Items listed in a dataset

Lemma poll_drops_replies_after_exception_witness :
  let polled :=
    Main._check_inbox Ascii_runtime.python W_A
      {| Main.agent := initiated W_A; Main.pending_replies := two_replies |} in
  snd polled = Raise (KeyError "action")
  /\ Main.pending_replies (fst polled) = []
  /\ exists r, request_of (Main.agent (fst polled)) = Some r
               /\ status r = awaiting_candidate.
Proof.
  intros polled.
  pose (first_reply :=
          {| Main.sender := candidate; Main.subject := "Re: Interview Scheduling";
             Main.body := shapeless_reply ++ nl ++ nl ++ "[Request ID: "
                          ++ request_id ++ "]";
             Main.request_id := Some request_id; Main.received_at := now |}).
  pose (run := handle_email_reply Ascii_runtime.python W_A request_id candidate
                 (Main.body first_reply) (initiated W_A)).
  assert (Hrun : run = (fst run, Raise (KeyError "action"))).
  { rewrite (surjective_pairing run) at 1.
    apply f_equal2; [reflexivity | vm_compute; reflexivity]. }
  assert (E : polled
              = ({| Main.agent := fst run; Main.pending_replies := [] |},
                 Raise (KeyError "action"))).
  { subst polled.
    apply (poll_drops_replies_after_exception Ascii_runtime.python W_A []
             (Main.simulate_reply now candidate monday_reply request_id [])
             first_reply "r" "eq_20250309090000_john.doe" (initiated W_A)
             (initiated W_A));
      [reflexivity | vm_compute; reflexivity | exact Hrun]. }
  rewrite E. cbn [fst snd Main.pending_replies Main.agent].
  split; [reflexivity |]. split; [reflexivity |].
  eexists. split; vm_compute; reflexivity.
Defined.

## Your objective:
Beginning with the line that contains "split; [reflexivity |]. split;" and ending with the last line of the data above, return those lines exactly and nothing else.

## Answer box:
  split; [reflexivity |]. split; [reflexivity |].
  eexists. split; vm_compute; reflexivity.
Defined.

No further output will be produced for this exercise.